Saved entries
# # # #

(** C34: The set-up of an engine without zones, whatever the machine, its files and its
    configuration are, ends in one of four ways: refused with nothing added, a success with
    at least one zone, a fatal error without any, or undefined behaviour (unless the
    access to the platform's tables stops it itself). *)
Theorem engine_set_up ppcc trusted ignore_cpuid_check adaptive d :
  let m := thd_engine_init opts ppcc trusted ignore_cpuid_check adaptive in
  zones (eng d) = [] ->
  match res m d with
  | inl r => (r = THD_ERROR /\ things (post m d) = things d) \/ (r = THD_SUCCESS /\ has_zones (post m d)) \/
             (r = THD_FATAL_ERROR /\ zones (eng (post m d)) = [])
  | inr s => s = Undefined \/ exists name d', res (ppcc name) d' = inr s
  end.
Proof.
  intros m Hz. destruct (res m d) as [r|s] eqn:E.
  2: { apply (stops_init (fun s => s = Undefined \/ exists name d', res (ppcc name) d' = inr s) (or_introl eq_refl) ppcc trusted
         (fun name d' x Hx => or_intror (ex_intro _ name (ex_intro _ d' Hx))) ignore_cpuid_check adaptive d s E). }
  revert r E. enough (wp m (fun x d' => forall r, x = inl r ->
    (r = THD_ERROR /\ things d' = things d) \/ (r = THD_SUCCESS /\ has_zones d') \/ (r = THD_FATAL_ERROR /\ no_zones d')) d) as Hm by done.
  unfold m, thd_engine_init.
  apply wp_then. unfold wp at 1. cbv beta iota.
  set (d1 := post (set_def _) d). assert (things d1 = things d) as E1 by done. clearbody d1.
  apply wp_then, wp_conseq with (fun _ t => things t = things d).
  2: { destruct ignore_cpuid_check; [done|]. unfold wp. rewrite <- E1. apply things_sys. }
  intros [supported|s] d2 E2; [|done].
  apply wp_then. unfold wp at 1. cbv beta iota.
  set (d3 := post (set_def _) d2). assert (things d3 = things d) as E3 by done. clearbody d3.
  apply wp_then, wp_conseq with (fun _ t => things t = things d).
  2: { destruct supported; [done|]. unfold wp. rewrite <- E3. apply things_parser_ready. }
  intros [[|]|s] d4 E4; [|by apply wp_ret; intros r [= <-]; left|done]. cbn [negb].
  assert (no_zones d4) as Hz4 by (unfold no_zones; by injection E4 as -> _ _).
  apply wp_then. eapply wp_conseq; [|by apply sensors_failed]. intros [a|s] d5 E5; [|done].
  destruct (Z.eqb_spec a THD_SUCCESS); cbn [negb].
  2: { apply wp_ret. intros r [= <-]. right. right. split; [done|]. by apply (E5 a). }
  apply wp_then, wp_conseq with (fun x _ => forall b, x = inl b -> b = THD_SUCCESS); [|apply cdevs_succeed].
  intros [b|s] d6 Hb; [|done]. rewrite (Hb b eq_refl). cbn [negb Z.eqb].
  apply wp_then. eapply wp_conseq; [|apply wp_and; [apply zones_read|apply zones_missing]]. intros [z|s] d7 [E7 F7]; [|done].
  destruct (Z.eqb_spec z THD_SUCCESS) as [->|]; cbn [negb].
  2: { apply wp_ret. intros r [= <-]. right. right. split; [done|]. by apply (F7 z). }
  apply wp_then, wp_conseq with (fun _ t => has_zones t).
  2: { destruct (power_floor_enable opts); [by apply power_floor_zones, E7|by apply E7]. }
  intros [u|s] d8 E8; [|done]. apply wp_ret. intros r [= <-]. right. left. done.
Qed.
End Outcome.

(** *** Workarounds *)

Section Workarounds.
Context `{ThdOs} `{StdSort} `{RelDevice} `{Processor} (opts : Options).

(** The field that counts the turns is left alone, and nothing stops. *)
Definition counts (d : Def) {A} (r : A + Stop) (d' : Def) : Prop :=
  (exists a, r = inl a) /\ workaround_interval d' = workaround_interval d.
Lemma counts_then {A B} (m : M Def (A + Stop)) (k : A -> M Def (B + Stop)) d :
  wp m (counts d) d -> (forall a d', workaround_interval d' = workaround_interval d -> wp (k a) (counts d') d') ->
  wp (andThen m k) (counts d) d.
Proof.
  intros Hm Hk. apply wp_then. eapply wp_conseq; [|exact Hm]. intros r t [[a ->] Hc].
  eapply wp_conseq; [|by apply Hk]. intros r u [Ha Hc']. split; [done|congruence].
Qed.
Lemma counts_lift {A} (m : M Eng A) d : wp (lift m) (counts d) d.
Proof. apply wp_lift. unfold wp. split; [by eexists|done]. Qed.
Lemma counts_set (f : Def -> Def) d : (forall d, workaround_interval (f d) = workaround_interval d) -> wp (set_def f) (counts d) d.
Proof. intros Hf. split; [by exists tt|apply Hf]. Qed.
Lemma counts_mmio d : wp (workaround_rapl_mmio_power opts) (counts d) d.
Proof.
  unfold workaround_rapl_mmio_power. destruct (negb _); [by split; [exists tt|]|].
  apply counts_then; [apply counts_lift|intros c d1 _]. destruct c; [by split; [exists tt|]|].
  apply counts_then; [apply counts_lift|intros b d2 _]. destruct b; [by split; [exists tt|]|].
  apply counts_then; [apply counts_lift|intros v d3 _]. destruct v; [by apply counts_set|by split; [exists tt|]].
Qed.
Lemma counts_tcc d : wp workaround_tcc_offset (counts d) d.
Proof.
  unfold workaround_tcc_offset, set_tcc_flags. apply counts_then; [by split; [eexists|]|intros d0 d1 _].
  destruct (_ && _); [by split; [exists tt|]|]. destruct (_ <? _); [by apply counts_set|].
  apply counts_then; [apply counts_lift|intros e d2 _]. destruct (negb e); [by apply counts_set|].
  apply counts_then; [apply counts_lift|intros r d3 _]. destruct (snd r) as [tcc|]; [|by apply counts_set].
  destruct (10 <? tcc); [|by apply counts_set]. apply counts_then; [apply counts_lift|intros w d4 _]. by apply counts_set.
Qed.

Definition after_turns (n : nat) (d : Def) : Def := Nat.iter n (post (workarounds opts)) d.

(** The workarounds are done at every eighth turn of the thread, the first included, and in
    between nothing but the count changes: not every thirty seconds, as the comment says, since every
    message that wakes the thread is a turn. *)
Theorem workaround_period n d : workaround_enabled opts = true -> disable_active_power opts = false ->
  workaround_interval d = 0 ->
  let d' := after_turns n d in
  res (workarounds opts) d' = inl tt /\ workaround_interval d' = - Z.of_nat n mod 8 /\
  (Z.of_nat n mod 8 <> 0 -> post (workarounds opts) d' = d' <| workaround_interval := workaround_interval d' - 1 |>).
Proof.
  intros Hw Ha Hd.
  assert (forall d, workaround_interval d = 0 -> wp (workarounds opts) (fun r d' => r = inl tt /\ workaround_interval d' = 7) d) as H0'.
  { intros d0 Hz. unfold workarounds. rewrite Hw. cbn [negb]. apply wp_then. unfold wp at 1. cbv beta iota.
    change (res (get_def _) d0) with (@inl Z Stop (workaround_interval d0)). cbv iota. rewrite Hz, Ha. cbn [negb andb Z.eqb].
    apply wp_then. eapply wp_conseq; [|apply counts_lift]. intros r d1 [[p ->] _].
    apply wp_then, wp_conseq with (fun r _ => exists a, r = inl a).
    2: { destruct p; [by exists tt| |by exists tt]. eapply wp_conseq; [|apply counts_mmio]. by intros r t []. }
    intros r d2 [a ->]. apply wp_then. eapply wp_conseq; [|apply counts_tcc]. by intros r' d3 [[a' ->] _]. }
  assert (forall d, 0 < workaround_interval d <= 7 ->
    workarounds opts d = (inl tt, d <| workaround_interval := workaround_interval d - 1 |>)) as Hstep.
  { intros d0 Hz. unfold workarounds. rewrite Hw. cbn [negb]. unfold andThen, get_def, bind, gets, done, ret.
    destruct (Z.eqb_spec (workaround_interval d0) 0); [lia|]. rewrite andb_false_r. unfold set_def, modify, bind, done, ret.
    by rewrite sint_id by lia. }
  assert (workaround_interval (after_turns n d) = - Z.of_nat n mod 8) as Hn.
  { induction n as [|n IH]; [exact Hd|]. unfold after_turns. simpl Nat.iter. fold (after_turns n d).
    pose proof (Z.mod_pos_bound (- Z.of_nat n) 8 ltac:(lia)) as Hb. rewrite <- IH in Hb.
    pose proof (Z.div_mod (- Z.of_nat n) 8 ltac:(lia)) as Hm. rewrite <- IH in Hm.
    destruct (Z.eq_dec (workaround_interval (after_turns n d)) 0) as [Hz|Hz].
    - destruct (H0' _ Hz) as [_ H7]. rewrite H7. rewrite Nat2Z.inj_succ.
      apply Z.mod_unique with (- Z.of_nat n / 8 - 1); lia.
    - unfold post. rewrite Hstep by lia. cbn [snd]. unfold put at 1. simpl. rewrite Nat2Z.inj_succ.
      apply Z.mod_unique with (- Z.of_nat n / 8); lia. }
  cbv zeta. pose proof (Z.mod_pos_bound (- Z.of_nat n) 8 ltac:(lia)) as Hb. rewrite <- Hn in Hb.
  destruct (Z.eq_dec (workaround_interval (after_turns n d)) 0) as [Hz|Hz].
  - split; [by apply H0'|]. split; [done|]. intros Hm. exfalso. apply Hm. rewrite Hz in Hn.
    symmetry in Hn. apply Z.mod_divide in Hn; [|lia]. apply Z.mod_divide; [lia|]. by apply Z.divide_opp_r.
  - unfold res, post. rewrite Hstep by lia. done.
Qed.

# # # #

◆ PROMPT ◆
Only a number is needed here: the count of lines above that hold the string "name".

◆ SOLUTION TO THE PROBLEM ◆
3